Risk Assessment for Microplastic Exposure in the Estuarine Copepod Acartia tonsa
Risk Assessment for Microplastic Exposure in the Estuarine Copepod Acartia tonsa
Abstract:
Plastic marine debris is an emerging pollutant of concern both regionally and globally, with microplastics in particular receiving increasing attention. Microplastic marine debris may present serious hazards to individual marine organisms; however, a risk assessment framework has the potential to uncover impacts of microplastics at population, community, and ecosystem scales. Here, we present a risk assessment framework for understanding microplastics effects on an ecologically important estuarine zooplankton species: the copepod, Acartia tonsa. We are using this approach to test whether microplastic marine debris exposure impacts copepod survival in Delaware Bay.
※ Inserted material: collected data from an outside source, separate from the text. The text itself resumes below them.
(** ** Running the mount effect *)

Lemma app_cancel_l (p a b : string) : p ++ a = p ++ b -> a = b.
Proof.
  induction p as [|c p IH]; simpl; [auto|]. intros H. injection H. exact IH.
Qed.

Lemma keys_distinct (featureId : string) : lastShownKey featureId <> dismissedKey featureId.
Proof.
  unfold lastShownKey, dismissedKey. intros H.
  apply app_cancel_l, app_cancel_l in H. discriminate.
Qed.



(** Equations of the primitives under [≫=]. *)
Section BindEquations.
Context {A : Type} (w : World).

Lemma bind_getItem (f : option string -> M A) (k : string) :
  readable (store w) = true -> (getItem k ≫= f) w = f (items (store w) !! k) w.
Proof. intros Hr. unfold mbind, M_bind, getItem. rewrite Hr. reflexivity. Qed.

Lemma bind_getItem_fail (f : option string -> M A) (k : string) :
  readable (store w) = false -> (getItem k ≫= f) w = Throw "SecurityError".
Proof. intros Hr. unfold mbind, M_bind, getItem. rewrite Hr. reflexivity. Qed.

Lemma bind_getTime (f : Z -> M A) : (getTime ≫= f) w = f (clock w) w.
Proof. reflexivity. Qed.

Lemma bind_setTimeout (f : unit -> M A) (cb : callback) (d : Z) :
  (setTimeout cb d ≫= f) w
  = f tt (set_pending (enqueue (clock w + d) cb (pending w)) w).
Proof. reflexivity. Qed.
(** * desktop-companion: the software 3D renderer, its mesh builders and the
    OBJ loader, embedded from [render3d.c], [ssd1306.c] and [obj_loader.c].

    Conventions of the embedding.
    - C [float] is IEEE-754 binary32, given by the Standard Library's
      executable specification [SpecFloat] at precision 24 and maximal
      exponent 128, rounding to nearest even.  Every value the operations
      below produce is in canonical form, which is what [SFcompare] expects.
    - C [int] is [Z].  Signed overflow is undefined in C.  Where a function
      takes arbitrary [int] arguments and computes with them
      ([render3d_draw_line], [ssd1306_fill_rect], [ssd1306_fill_circle]) the
      model gives every [int] operation the result of the 32-bit target,
      reduced modulo 2^32 ([int_add], [int_sub], ...); elsewhere it covers
      the executions in which no [int] operation overflows.  [uint8_t] and
      [uint16_t] stores are written with their reduction modulo 2^8 / 2^16.
    - C arrays are lists read with [!!] and written with [<[ i := v ]>].
      An access outside the allocation is undefined in C; the model reads a
      default there and ignores the write.
    - [cosf], [sinf] and [tanf] come from libm and are parameters of the
      section that needs them. *)

From Stdlib Require Import ZArith Lia Bool Ascii String DecimalString.
From Stdlib Require Import Floats.SpecFloat.
From stdpp Require Import base list.

Local Open Scope Z_scope.

(** ** binary32 arithmetic *)

Definition float : Type := spec_float.

Definition prec : Z := 24.
Definition emax : Z := 128.

Definition fadd : float -> float -> float := SFadd prec emax.
Definition fsub : float -> float -> float := SFsub prec emax.
Definition fmul : float -> float -> float := SFmul prec emax.
Definition fdiv : float -> float -> float := SFdiv prec emax.
Definition sqrtf : float -> float := SFsqrt prec emax.
Definition fneg : float -> float := SFopp.
Definition fabsf : float -> float := SFabs.

(** C's [a < b], [a <= b], [a > b], [a >= b]: all false when an operand is
    NaN. *)
Definition flt (a b : float) : bool := SFltb a b.
Definition fle (a b : float) : bool := SFleb a b.
Definition fgt (a b : float) : bool := SFltb b a.
Definition fge (a b : float) : bool := SFleb b a.

(** [(float)n] for an [int] n: the nearest binary32 value. *)
Definition of_int (n : Z) : float := binary_normalize prec emax n 0 false.

(** A decimal literal [n / d] with [n] and [d] exactly representable is the
    correctly rounded quotient, which is what the compiler stores. *)
Definition lit_frac (n d : Z) : float := fdiv (of_int n) (of_int d).

Declare Scope f32_scope.
Delimit Scope f32_scope with f32.
Notation "a + b" := (fadd a b) : f32_scope.
Notation "a - b" := (fsub a b) : f32_scope.
Notation "a * b" := (fmul a b) : f32_scope.
Notation "a / b" := (fdiv a b) : f32_scope.
Notation "- a" := (fneg a) : f32_scope.
Notation "a <? b" := (flt a b) : f32_scope.
Notation "a <=? b" := (fle a b) : f32_scope.
Notation "a >? b" := (fgt a b) : f32_scope.
Notation "a >=? b" := (fge a b) : f32_scope.

Definition f0 : float := S754_zero false.
Definition f1 : float := of_int 1.
Definition f2 : float := of_int 2.
Definition f16 : float := of_int 16.
Definition f180 : float := of_int 180.
Definition f1000 : float := of_int 1000.
Definition f0_5 : float := lit_frac 1 2.
Definition f0_001 : float := lit_frac 1 1000.
Definition f0_0001 : float := lit_frac 1 10000.

(** The integer part and the fractional remainder of a finite magnitude
    [m * 2^e]. *)
Definition mag_split (m : positive) (e : Z) : Z * Z :=
  if 0 <=? e then (Z.shiftl (Zpos m) e, 0)
  else (Z.shiftr (Zpos m) (- e), Z.land (Zpos m) (Z.ones (- e))).

(** [(int)x]: truncation toward zero.  The conversion of an infinity, of a
    NaN or of a value outside the range of [int] is undefined in C; the model
    gives 0 for the first two and does not reduce the third. *)
Definition to_int (x : float) : Z :=
  match x with
  | S754_finite s m e => let q := fst (mag_split m e) in if s then - q else q
  | _ => 0
  end.

Definition floorf (x : float) : float :=
  match x with
  | S754_finite s m e =>
      if 0 <=? e then x
      else let '(q, r) := mag_split m e in
           if s then of_int (- (if r =? 0 then q else q + 1))
           else binary_normalize prec emax q 0 false
  | _ => x
  end.

Definition ceilf (x : float) : float :=
  match x with
  | S754_finite s m e =>
      if 0 <=? e then x
      else let '(q, r) := mag_split m e in
           if s then binary_normalize prec emax (- q) 0 true
           else of_int (if r =? 0 then q else q + 1)
  | _ => x
  end.

(** ** The display driver's frame buffer ([ssd1306.c]) *)

Definition SSD1306_WIDTH : Z := 128.
Definition SSD1306_HEIGHT : Z := 64.

(** [static uint8_t frame_buffer[SSD1306_WIDTH * SSD1306_HEIGHT / 8]]. *)
Definition frame_buffer_size : nat := Z.to_nat (SSD1306_WIDTH * SSD1306_HEIGHT / 8).

Definition byte_at (fb : list Z) (idx : Z) : Z := default 0 (fb !! Z.to_nat idx).

Definition ssd1306_clear (fb : list Z) : list Z := replicate frame_buffer_size 0.

Definition ssd1306_set_pixel (x y : Z) (on : bool) (fb : list Z) : list Z :=
  if (x <? 0) || (x >=? SSD1306_WIDTH) || (y <? 0) || (y >=? SSD1306_HEIGHT) then fb
  else
    let page := Z.quot y 8 in
    let bit := Z.rem y 8 in
    let idx := page * SSD1306_WIDTH + x in
    if on then <[Z.to_nat idx := Z.lor (byte_at fb idx) (Z.shiftl 1 bit) mod 256]> fb
    else <[Z.to_nat idx := Z.land (byte_at fb idx) (Z.lnot (Z.shiftl 1 bit)) mod 256]> fb.

Definition ssd1306_get_pixel (x y : Z) (fb : list Z) : bool :=
  if (x <? 0) || (x >=? SSD1306_WIDTH) || (y <? 0) || (y >=? SSD1306_HEIGHT) then false
  else
    let page := Z.quot y 8 in
    let bit := Z.rem y 8 in
    let idx := page * SSD1306_WIDTH + x in
    negb (Z.land (byte_at fb idx) (Z.shiftl 1 bit) =? 0).

(** ** Ordered dithering *)

Definition DITHER_BAYER4 : list (list Z) :=
  [ [  0;  8;  2; 10 ];
    [ 12;  4; 14;  6 ];
    [  3; 11;  1;  9 ];
    [ 15;  7; 13;  5 ] ].

Definition bayer_at (row col : Z) : Z :=
  default 0 (default [] (DITHER_BAYER4 !! Z.to_nat row) !! Z.to_nat col).

Definition dither_pixel (x y : Z) (brightness : float) : bool :=
  if (brightness <=? f0)%f32 then false
  else if (brightness >=? f1)%f32 then true
  else
    let threshold := bayer_at (Z.land y 3) (Z.land x 3) in
    (brightness * f16 >? of_int threshold)%f32.

(** ** [int] arithmetic

    [int] has 32 bits on the target.  An operation whose mathematical result
    leaves the range of [int] is undefined in C; the instructions of the
    target give the result reduced modulo 2^32 into [-2^31, 2^31), and so do
    the operations below. *)

Definition wrap32 (z : Z) : Z := (z + 2147483648) mod 4294967296 - 2147483648.

Definition int_add (a b : Z) : Z := wrap32 (a + b).
Definition int_sub (a b : Z) : Z := wrap32 (a - b).
Definition int_mul (a b : Z) : Z := wrap32 (a * b).
Definition int_neg (a : Z) : Z := wrap32 (- a).

(** [abs] of [<stdlib.h>]. *)
Definition int_abs (a : Z) : Z := wrap32 (Z.abs a).

(** ** Bresenham lines for the wireframe mode *)

(** The body of [while (1)] in [render3d_draw_line]; [None] when the fuel
    runs out before the loop breaks. *)
Fixpoint draw_line_loop (fuel : nat) (x1 y1 dx dy sx sy : Z) (on : bool)
    (x0 y0 err : Z) (fb : list Z) : option (list Z) :=
  match fuel with
  | O => None
  | S fuel' =>
      let fb :=
        if (0 <=? x0) && (x0 <? SSD1306_WIDTH) && (0 <=? y0) && (y0 <? SSD1306_HEIGHT)
        then ssd1306_set_pixel x0 y0 on fb else fb in
      if (x0 =? x1) && (y0 =? y1) then Some fb
      else
        let e2 := int_mul 2 err in
        let '(err, x0) :=
          if e2 >? int_neg dy then (int_sub err dy, int_add x0 sx) else (err, x0) in
        let '(err, y0) :=
          if e2 <? dx then (int_add err dx, int_add y0 sy) else (err, y0) in
        draw_line_loop fuel' x1 y1 dx dy sx sy on x0 y0 err fb
  end.

(** [render3d_draw_line].  [fuel] bounds the number of iterations of
    [while (1)]; the result is [None] when the loop has not reached its
    [break] within them. *)
Definition render3d_draw_line (fuel : nat) (x0 y0 x1 y1 : Z) (on : bool) (fb : list Z)
  : option (list Z) :=
  let dx := int_abs (int_sub x1 x0) in
  let dy := int_abs (int_sub y1 y0) in
  let sx := if x0 <? x1 then 1 else -1 in
  let sy := if y0 <? y1 then 1 else -1 in
  let err := int_sub dx dy in
  draw_line_loop fuel x1 y1 dx dy sx sy on x0 y0 err fb.

(** ** Vectors, matrices and colours ([render3d.h]) *)

Record vec3_t : Type := mk_vec3 { vx : float; vy : float; vz : float }.

(** [float m[4][4]], row major. *)
Definition mat4_t : Type := list (list float).

Record color_t : Type := mk_color { cr : Z; cg : Z; cb : Z }.

Record face_t : Type := mk_face {
  face_v : list Z;      (* uint16_t v[3] *)
  face_n : list Z;      (* uint16_t n[3] *)
  face_color : color_t
}.

Record mesh_t : Type := mk_mesh {
  vertices : list vec3_t;
  normals : list vec3_t;
  faces : list face_t;
  vertex_count : Z;
  normal_count : Z;
  face_count : Z;
  position : vec3_t;
  rotation : vec3_t;
  scale : vec3_t
}.

Record camera_t : Type := mk_camera {
  cam_position : vec3_t;
  cam_target : vec3_t;
  cam_up : vec3_t;
  fov : float;
  near_plane : float;
  far_plane : float
}.

Record light_t : Type := mk_light {
  direction : vec3_t;
  intensity : float;
  ambient : float
}.

(** The monochrome build keeps [framebuffer] and [colorbuffer] null; the
    pixels live in the display driver's [frame_buffer]. *)
Record render_ctx_t : Type := mk_ctx {
  camera : camera_t;
  light : light_t;
  view_matrix : mat4_t;
  proj_matrix : mat4_t;
  zbuffer : list float;
  width : Z;
  height : Z
}.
Our risk assessment framework includes: (1) determination of spatial and temporal distribution of both microplastics and A. tonsa in Delaware Bay based on field sampling and a high-resolution hydrodynamic numerical model; (2) development of concentration-response functions for mortality and growth upon time-integrated microplastic exposure of A. tonsa in the laboratory; and (3) quantification of microplastic exposure risk to A. tonsa by analyzing microplastic exposure based on results from distribution modeling (1) and adverse responses functions (2). Baywide MPMD concentrations averaged between 0.19 and 1.24 pieces m-3 depending on size fraction and sampling month, with upper bay stations located in or near the estuarine turbidity maximum having higher MPMD concentrations than lower bay stations; a result which is consistent with copepod distributions. Model results suggest that dynamic surface currents and tidal oscillations can lead to high spatial and temporal variability of MPMD in Delaware Bay, with MPMD concentrations varying by a factor of 1,000 within a tidal cycle at our sample locations. Laboratory experiments with A. tonsa suggest size-dependent and time-dependent mortality functions for microbead exposures. Collectively, we are using these model and laboratory data in ecological risk models at the individual and population levels.